Department of Germanic Linguistics, University of Marburg, Deutschhausstr. 3, 35032, Marburg, Germany,
Neuroinformatics. 2014 Jan;12(1):143-79. doi: 10.1007/s12021-013-9198-x.
Neurophysiological data from a range of typologically diverse languages provide evidence for a cross-linguistically valid, actor-based strategy of understanding sentence-level meaning. This strategy seeks to identify the participant primarily responsible for the state of affairs (the actor) as quickly and unambiguously as possible, thus resulting in competition for the actor role when there are multiple candidates. Due to its applicability across languages with vastly different characteristics, we have proposed that the actor strategy may derive from more basic cognitive or neurobiological organizational principles, though it is also shaped by distributional properties of the linguistic input (e.g. the morphosyntactic coding strategies for actors in a given language). Here, we describe an initial computational model of the actor strategy and how it interacts with language-specific properties. Specifically, we contrast two distance metrics derived from the output of the computational model (one weighted and one unweighted) as potential measures of the degree of competition for actorhood by testing how well they predict modulations of electrophysiological activity engendered by language processing. To this end, we present an EEG study on word order processing in German and use linear mixed-effects models to assess the effect of the various distance metrics. Our results show that a weighted metric, which takes into account the weighting of an actor-identifying feature in the language under consideration outperforms an unweighted distance measure. We conclude that actor competition effects cannot be reduced to feature overlap between multiple sentence participants and thereby to the notion of similarity-based interference, which is prominent in current memory-based models of language processing. Finally, we argue that, in addition to illuminating the underlying neurocognitive mechanisms of actor competition, the present model can form the basis for a more comprehensive, neurobiologically plausible computational model of constructing sentence-level meaning.

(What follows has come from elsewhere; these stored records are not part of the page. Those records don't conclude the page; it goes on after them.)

(* ===== verification/ReportQueueProps.v ===== *)
(** * Properties of the report queues

    Interleavings of requests and workers over report_snapshots and
    report_exports: what is saved is what was computed, finished rows stay, a
    superseded worker publishes nothing, and the file that is served is the one
    made from its snapshot. *)
From S2P Require Import Prelude GoLib Encoding Tx ReportAdapter Schema Auth Intake Paging Assets WorkViews Work Reports ReportQueue ReportSnapshots ReportExports.
Local Open Scope Z_scope.

(** A snapshot holds the posture, at some instant, of the workspace and over
    the freshness window it was requested for. *)
Definition good_snapshot (r : SnapshotRow) (x : PostureReport) (t : Z) : Prop :=
  ∃ db asOf, x = posture (rs_workspace_id (q_meta r)) (rs_freshness_days (q_meta r)) asOf db ∧
    t = micros asOf ∧ validFreshnessDays (rs_freshness_days (q_meta r)) = true.

(** An export holds the encoding, in its format, of its finished snapshot. *)
Definition good_export (db : DB) (r : ExportRow) (x : ExportArtifact) (t : Z) : Prop :=
  let m := q_meta r in
  re_created_at m ≤ t ∧ re_content_digest x = reportDigest (re_content x) ∧
  re_content_size x = Z.of_nat (length (re_content x)) ∧ re_content_size x ≤ reportExportContentLimit ∧
  ∃ s report, t_snapshots db !! re_snapshot_id m = Some s ∧ rs_workspace_id (q_meta s) = re_workspace_id m ∧
    q_state (q_job s) = ISucceeded ∧ q_result (q_job s) = Some report ∧
    encodeReportExport (re_format m) (re_snapshot_id m) (rs_name (q_meta s)) (ReportAsOf report) report
      = Some (re_content x).

Lemma good_snapshot_meta r r' x t : q_meta r' = q_meta r → good_snapshot r x t → good_snapshot r' x t.
Proof. unfold good_snapshot. by intros ->. Qed.
Lemma good_export_meta db r r' x t : q_meta r' = q_meta r → good_export db r x t → good_export db r' x t.
Proof. unfold good_export. by intros ->. Qed.

(** UNIQUE(workspace_id,idempotency_key). *)
Definition unique_keys (m : gmap string ExportRow) : Prop :=
  ∀ i j r r', m !! i = Some r → m !! j = Some r' → re_workspace_id (q_meta r) = re_workspace_id (q_meta r') →
    re_idempotency_key (q_meta r) = re_idempotency_key (q_meta r') → i = j.

Definition reports_evolve (db db' : DB) : Prop :=
  queue_evolves good_snapshot (t_snapshots db) (t_snapshots db') ∧
  queue_evolves (good_export db') (t_reportExports db) (t_reportExports db') ∧
  (unique_keys (t_reportExports db) → unique_keys (t_reportExports db')).

(** A finished snapshot is there for good. *)
Lemma good_export_later db db' r x t :
  queue_evolves good_snapshot (t_snapshots db) (t_snapshots db') → good_export db r x t → good_export db' r x t.
Proof.
  intros [H _] (? & ? & ? & ? & s & report & Hs & Hw & Hst & Hr & He). split_and!; [done..|].
  apply H in Hs as (s' & Hs' & Hq). apply qsteps_final in Hq as ->; [by exists s, report|].
  unfold waiting. by rewrite Hst.
Qed.

Lemma queue_evolves_mono {A R} (G G' : QueueRow A R → R → Z → Prop) m m' :
  (∀ r x t, G r x t → G' r x t) → queue_evolves G m m' → queue_evolves G' m m'.
Proof.
  intros HG. assert (∀ r r', rtc (qstep G) r r' → rtc (qstep G') r r') as Hs.
  { intros r r'. apply rtc_subrel. intros ? ? []; constructor; auto. }
  intros [H N]. split; [intros i r Hr; destruct (H i r Hr) as (? & ? & ?); eauto|].
  intros i r Hn Hr. destruct (N i r Hn Hr) as (? & ? & ?); eauto.
Qed.

#[export] Instance reports_evolve_preorder : PreOrder reports_evolve.
Proof.
  split.
  - intros db. split_and!; [apply queue_refl..|done].
  - intros d1 d2 d3 (S1 & E1 & U1) (S2 & E2 & U2). split_and!; [by eapply queue_trans| |auto].
    eapply queue_trans; [|done]. eapply queue_evolves_mono; [|done]. intros r x t. by apply good_export_later.
Qed.

Lemma snapshots_evolve db m :
  queue_evolves good_snapshot (t_snapshots db) m → reports_evolve db (with_snapshots m db).
Proof. intros H. split_and!; [done|apply queue_refl|done]. Qed.
(** ** Text checks

    [containsControl], [containsSpace]: strings.ContainsFunc with
    unicode.IsControl and unicode.IsSpace, on the encoded bytes. *)
Fixpoint containsControl (l : list N) : bool :=
  match l with
  | [] => false
  | b :: l' => (b <? 32)%N || (b =? 127)%N ||
      match l' with c :: _ => (b =? 194)%N && (128 <=? c)%N && (c <=? 159)%N | [] => false end ||
      containsControl l'
  end.
Fixpoint containsSpace (l : list N) : bool :=
  match l with
  | [] => false
  | b :: l' => asciiSpace b ||
      match l' with c :: _ => space2 b c | [] => false end ||
      match l' with c :: d :: _ => space3 b c d | _ => false end ||
      containsSpace l'
  end.
(** [strings.ContainsAny]. *)
Definition containsAny (s chars : string) : bool := existsb (λ b, existsb (N.eqb b) (bytes chars)) (bytes s).

(** [^first rest{lo,hi}$]. *)
Definition pattern (first rest : N → bool) (lo hi : nat) (s : string) : bool :=
  match bytes s with
  | [] => false
  | b :: l => first b && forallb rest l && (lo <=? length l)%nat && (length l <=? hi)%nat
  end.
Definition upper (b : N) : bool := ((65 <=? b) && (b <=? 90))%N.
Definition lowerLetter (b : N) : bool := ((97 <=? b) && (b <=? 122))%N.
(** [^[CG][A-Z0-9]{2,127}$] *)
Definition integrationChannel : string → bool :=
  pattern (λ b, (b =? 67) || (b =? 71))%N (λ b, upper b || isDigit b) 2 127.
(** [^[A-Z][A-Z0-9_]{0,254}$] *)
Definition jiraProject : string → bool := pattern upper (λ b, upper b || isDigit b || (b =? 95)%N) 0 254.
(** [^[1-9][0-9]{0,19}$] *)
Definition jiraIssueType : string → bool := pattern (λ b, ((49 <=? b) && (b <=? 57))%N) isDigit 0 19.
(** [^[a-f0-9]{8}-[a-f0-9]{4}-[a-f0-9]{4}-[a-f0-9]{4}-[a-f0-9]{12}$] *)
Definition jiraCloudID (s : string) : bool :=
  let groups := splitBytes dash (bytes s) in
  bool_decide (length <$> groups = [8; 4; 4; 4; 12]%nat) && forallb (forallb lowerHexDigit) groups.
(** [^customfield_[0-9]+$] *)
Definition jiraCustomField (s : string) : bool :=
  let digits := drop 12 (bytes s) in
  HasPrefix s "customfield_" && (1 <=? length digits)%nat && forallb isDigit digits.

(** ** Targets *)
Section gateway.
Context `{!Gateway}.

Definition dots (path : string) : bool := existsb (λ s, (s ==? ".") || (s ==? "..")) (Split path slash).
Definition escapesSlash (u : URL) : bool :=
  let escaped := toLower (EscapedPath u) in Contains escaped "%2f" || Contains escaped "%5c".

(** remediation_worker.go [ValidateDeliveryGateway]: the base, [None] for an error. *)
Definition ValidateDeliveryGateway (value : string) : option string :=
  if value ==? "" then Some "https://slack.com"
  else match urlParse value with
  | None => None
  | Some u =>
      if (16384 <? len value) || (Scheme u !=? "https") || (Hostname u ==? "") || HasUser u ||
         (Opaque u !=? "") || (Fragment u !=? "") || (RawQuery u !=? "") || ForceQuery u ||
         containsControl (bytes value) || containsAny (URLPath u) "\%?#" || Contains (URLPath u) "//"
      then None
      else if dots (URLPath u) || escapesSlash u then None
      else if Port u ==? "" then Some value
      else match ParseInt (Port u) with
           | Some number => if (number <? 1) || (65535 <? number) then None else Some value
           | None => None
           end
  end.

Definition validJiraURL (value path : string) : bool :=
  isSome (ValidateDeliveryGateway value) &&
  match urlParse value with
  | Some u => (URLPath u ==? path) && (RawPath u ==? "") && (Host u ==? toLower (Host u)) &&
              (value ==? "https://" +:+ Host u +:+ path)
  | None => false
  end.

Definition jiraSource (source : string) : bool :=
  (source ==? "finding.id") || (source ==? "finding.title") || (source ==? "finding.severity") ||
  (source ==? "asset.name") || (source ==? "finding.deepLink").

Definition validJiraTarget (target : option JiraTarget) : bool :=
  match target with
  | None => false
  | Some t =>
      (CredentialType t ==? "oauth2-bearer") && jiraCloudID (CloudID t) && jiraProject (Project t) &&
      jiraIssueType (IssueType t) && validJiraURL (APIBase t) ("/ex/jira/" +:+ CloudID t) &&
      validJiraURL (SiteOrigin t) "" &&
      match FieldMappings t with
      | None => false
      | Some mappings =>
          (length (map_to_list mappings) <=? 16)%nat &&
          forallb (λ p : string * string, (len p.1 <=? 128) && jiraCustomField p.1 && jiraSource p.2)
            (map_to_list mappings)
      end
  end.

来自各种类型学上不同语言的神经生理学数据为理解句子层面意义的跨语言有效、基于参与者的策略提供了证据。该策略旨在尽可能快速且明确地识别出主要负责事态的参与者(即参与者),因此当有多个候选者时,参与者角色就会产生竞争。由于其适用于具有极大差异的语言,我们提出参与者策略可能源于更基本的认知或神经生物学组织原则,尽管它也受到语言输入分布特征的影响(例如,给定语言中参与者的形态句法编码策略)。在这里,我们描述了参与者策略的初始计算模型以及它如何与语言特定的特征相互作用。具体来说,我们对比了从计算模型的输出中得出的两种距离度量(一种加权的和一种非加权的)作为参与者身份竞争程度的潜在度量,通过测试它们在多大程度上可以预测语言处理引发的电生理活动的调制。为此,我们进行了一项关于德语语序处理的 EEG 研究,并使用线性混合效应模型来评估各种距离度量的效果。我们的结果表明,一种加权度量,它考虑了语言中参与者识别特征的权重,优于非加权距离度量。我们得出结论,参与者竞争效应不能简化为多个句子参与者之间的特征重叠,从而不能简化为当前基于记忆的语言处理模型中突出的基于相似性的干扰概念。最后,我们认为,除了阐明参与者竞争的潜在神经认知机制外,该模型还可以作为构建句子层面意义的更全面、神经生物学上合理的计算模型的基础。